NFL Rosters May Cash in on TV Money
Jan. 13, 1998
For NFL players and teams, it's easy to think of the projected $16 billion the NFL may get from television the next eight years as monopoly money.
But those big bucks could improve the caliber of play by allowing teams now pressed by the salary cap to keep their teams intact. For while it's still unclear how much the salary cap will increase, there's no question the rise will be substantial.
``I think it will promote more team stability,'' said Marv Levy, who stepped down as coach of the Buffalo Bills two weeks ago. ``You'll be able to keep players for longer, and that makes for more cohesive play.''
Will the rich get richer?
Well, it could mean potential free agents Dana Stubblefield of San Francisco, the NFL defensive player of the year, and Dorsey Levens, Green Bay's star running back, could stay put. Both would like to stay where they are.
But money can also allow teams to build.
One of the complaints is that free agency makes it hard for units to remain together. That's one reason teams have been so inconsistent _ some would say ragged _ from year to year and game to game in the free-agent era.
``The idea now is to bring in a free agent or two to supplement the players you already have,'' said Ron Wolf, the Green Bay general manager.
So teams like the New York Giants and Tampa Bay, who improved dramatically this season with young players, have their best signed to long-term deals. The Giants, example, extended the contracts of cornerback Jason Sehorn and fullback Charles Way just before the season.
``We bet on the future, on the idea we'd have more money in '98,'' said George Young, the former Giants general manager who last week moved to the league office.
The salary cap is now $40.8 million, but the increase cannot yet be calculated. Negotiations are continuing with NBC and ABC over the Monday night contract and with ESPN and TNT, who share the Sunday night package.

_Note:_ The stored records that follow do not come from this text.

(* ===== verification/Uri.v ===== *)
(** * URIs: [http/uri.rl]

    [Uri::Create] around the automaton of [UriScanner.v], the accessors and the
    printing. *)
From stdpp Require Import list sets.
From S2P Require Import Prelude CLib Ragel UriScanner HttpTypes Http HttpMessages.
Local Open Scope Z_scope.

(** ** Data *)

Record Uri := mkUri {
  scheme_ : bytes;
  userinfo_ : bytes;
  host_ : bytes;
  uri_path_ : bytes;
  uri_query_ : bytes;
  uri_fragment_ : bytes;
  port_ : Z
}.
Definition new_Uri : Uri := mkUri [] [] [] [] [] [] 0.

Definition SetScheme v u := mkUri v (userinfo_ u) (host_ u) (uri_path_ u) (uri_query_ u) (uri_fragment_ u) (port_ u).
Definition SetUserinfo v u := mkUri (scheme_ u) v (host_ u) (uri_path_ u) (uri_query_ u) (uri_fragment_ u) (port_ u).
Definition SetHost v u := mkUri (scheme_ u) (userinfo_ u) v (uri_path_ u) (uri_query_ u) (uri_fragment_ u) (port_ u).
Definition uri_SetPath v u := mkUri (scheme_ u) (userinfo_ u) (host_ u) v (uri_query_ u) (uri_fragment_ u) (port_ u).
Definition uri_SetQuery v u := mkUri (scheme_ u) (userinfo_ u) (host_ u) (uri_path_ u) v (uri_fragment_ u) (port_ u).
Definition uri_SetFragment v u := mkUri (scheme_ u) (userinfo_ u) (host_ u) (uri_path_ u) (uri_query_ u) v (port_ u).
Definition SetPort v u := mkUri (scheme_ u) (userinfo_ u) (host_ u) (uri_path_ u) (uri_query_ u) (uri_fragment_ u) v.

(** ** Parsing *)

(** [mark], an offset or null, and the URI; [None] when a string was made from a null
    pointer, for which [std::string] throws an exception of its own ([logic_error]). *)
Definition store : Type := option (option Z * Uri).

Definition text_at (data : bytes) (m p : Z) : bytes := take (Z.to_nat (p - m)) (drop (Z.to_nat m) data).
(** [uri->Set(std::string(mark, fpc - mark))]; the length of the text from a null
    pointer is not 0. *)
Definition save (data : bytes) (set : bytes → Uri → Uri) (p : Z) (mark : option Z) (u : Uri) : option Uri :=
  m ← mark; Some (set (text_at data m p) u).

Definition act (data : bytes) (a : action) (p : Z) (s : store) : store :=
  '(m, u) ← s;
  match a with
  | mark => Some (Some p, u)
  | save_scheme => u ← save data SetScheme p m u; Some (None, u)
  | save_port =>
    match m with
    | None => None
    | Some k => Some (None, if p =? k then u else SetPort (atoi (drop (Z.to_nat k) data)) u)
    end
  | save_userinfo => Some (None, match m with Some k => SetUserinfo (text_at data k p) u | None => u end)
  | save_host => Some (m, match m with Some k => SetHost (text_at data k p) u | None => u end)
  | save_path => u ← save data uri_SetPath p m u; Some (None, u)
  | save_query => u ← save data uri_SetQuery p m u; Some (None, u)
  | save_fragment => u ← save data uri_SetFragment p m u; Some (None, u)
  end.

Definition uri_parser_start : Z := 451.
Definition uri_parser_first_final : Z := 451.
Definition uri_parser_error : Z := 0.

(** The actions at the end of the text. *)
Definition eof_actions (cs : Z) : list action :=
  default [] (snd <$> find (λ r, bool_decide (cs ∈ r.1)) uri_eof).

Definition Create (uristr : bytes) : result unit (option Uri) :=
  let '(cs, p, s, out) := exec uri_table id (act uristr) (λ _, false) uri_parser_start 0 uristr (Some (None, new_Uri)) in
  let s := if out : bool then s else run_actions (act uristr) (eof_actions cs) p s in
  match s with
  | None => Undef null_deref
  | Some (_, u) => Ret (if (cs =? uri_parser_error) || (cs <? uri_parser_first_final) then None else Some u) tt
  end.

(** ** The accessors *)

Definition IsDefaultPort (u : Uri) : bool :=
  if port_ u =? 0 then true
  else if bool_decide (scheme_ u = bs "http") || bool_decide (scheme_ u = bs "ws") then port_ u =? 80
  else if bool_decide (scheme_ u = bs "https") || bool_decide (scheme_ u = bs "wss") then port_ u =? 443
  else false.

Definition uri_GetPath (u : Uri) : bytes := if bool_decide (uri_path_ u = []) then bs "/" else uri_path_ u.

Definition GetPort (u : Uri) : Z :=
  if negb (port_ u =? 0) then port_ u
  else if bool_decide (scheme_ u = bs "http") || bool_decide (scheme_ u = bs "ws") then 80
  else if bool_decide (scheme_ u = bs "https") || bool_decide (scheme_ u = bs "wss") then 443
  else port_ u.

(** [std::to_string] of an [int32_t]. *)
Definition to_string (v : Z) : bytes := (if v <? 0 then bs "-" else []) ++ dec (Z.to_N (Z.abs v)).

Definition uri_ToString (u : Uri) : bytes :=
  scheme_ u ++ bs "://" ++ userinfo_ u ++ (if bool_decide (userinfo_ u = []) then [] else bs "@") ++ host_ u
    ++ (if IsDefaultPort u then [] else bs ":" ++ to_string (port_ u))
    ++ uri_GetPath u ++ prefixed (bs "?") (uri_query_ u) ++ prefixed (bs "#") (uri_fragment_ u).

However, the simple formula is this: For every $10 million in shared revenue a team receives, $6.3 million goes to players. The biggest slice of that money is the TV contract.
With the current projection for an eight-year deal at $16 billion, that would represent nearly double the current $4.4 billion over four years. So it means that by the end of the contract, teams could have twice as much money under the cap as they have now.
But that's unlikely to happen early in the contract. Projections suggest it could go up $10 million to $12 million next year because the league will get less in the early years of the contract. It could be less than that _ commissioner Paul Tagliabue has said in the past there could be some givebacks from teams currently over the cap.
The labor contract, now scheduled to expire after the 2001 season, also figures in.
Talks to extend that deal broke off while the television negotiations were continuing. When the talks resume, perhaps the labor contract will coincide with the TV deal _ through 2003 and perhaps through 2006.
Many teams, anticipating new television money, have already figured the increase into long-term deals in which salaries increase dramatically from 1997 to 1998.
Steve Young of the 49ers, for example, made $3 million this year and is due to make $10 million next season. But Young, whose current deal runs until he is 42, has renegotiated a half-dozen times and would do it again if the team needs the cap room to re-sign Stubblefield.
On the other hand, Green Bay quarterback Brett Favre made $3.9 million in base salary this season and gets $4 million next year as part of his seven-year deal worth $48 million. He also got a $12 million signing bonus up front, which is averaged against the cap for those eight years.
Some players who signed deals under the old contract could lobby for big-bucks extensions.
And teams with more money to spend could continue to make preemptive offers for big-time players. Seattle, for example, spent freely on free agents last season, its football revenue backed by deep pockets of software billionaire Paul Allen, who exercised his option to buy the club last summer.
For the NFL has learned one thing in five years of free agency: The more money is available, the more money is paid out.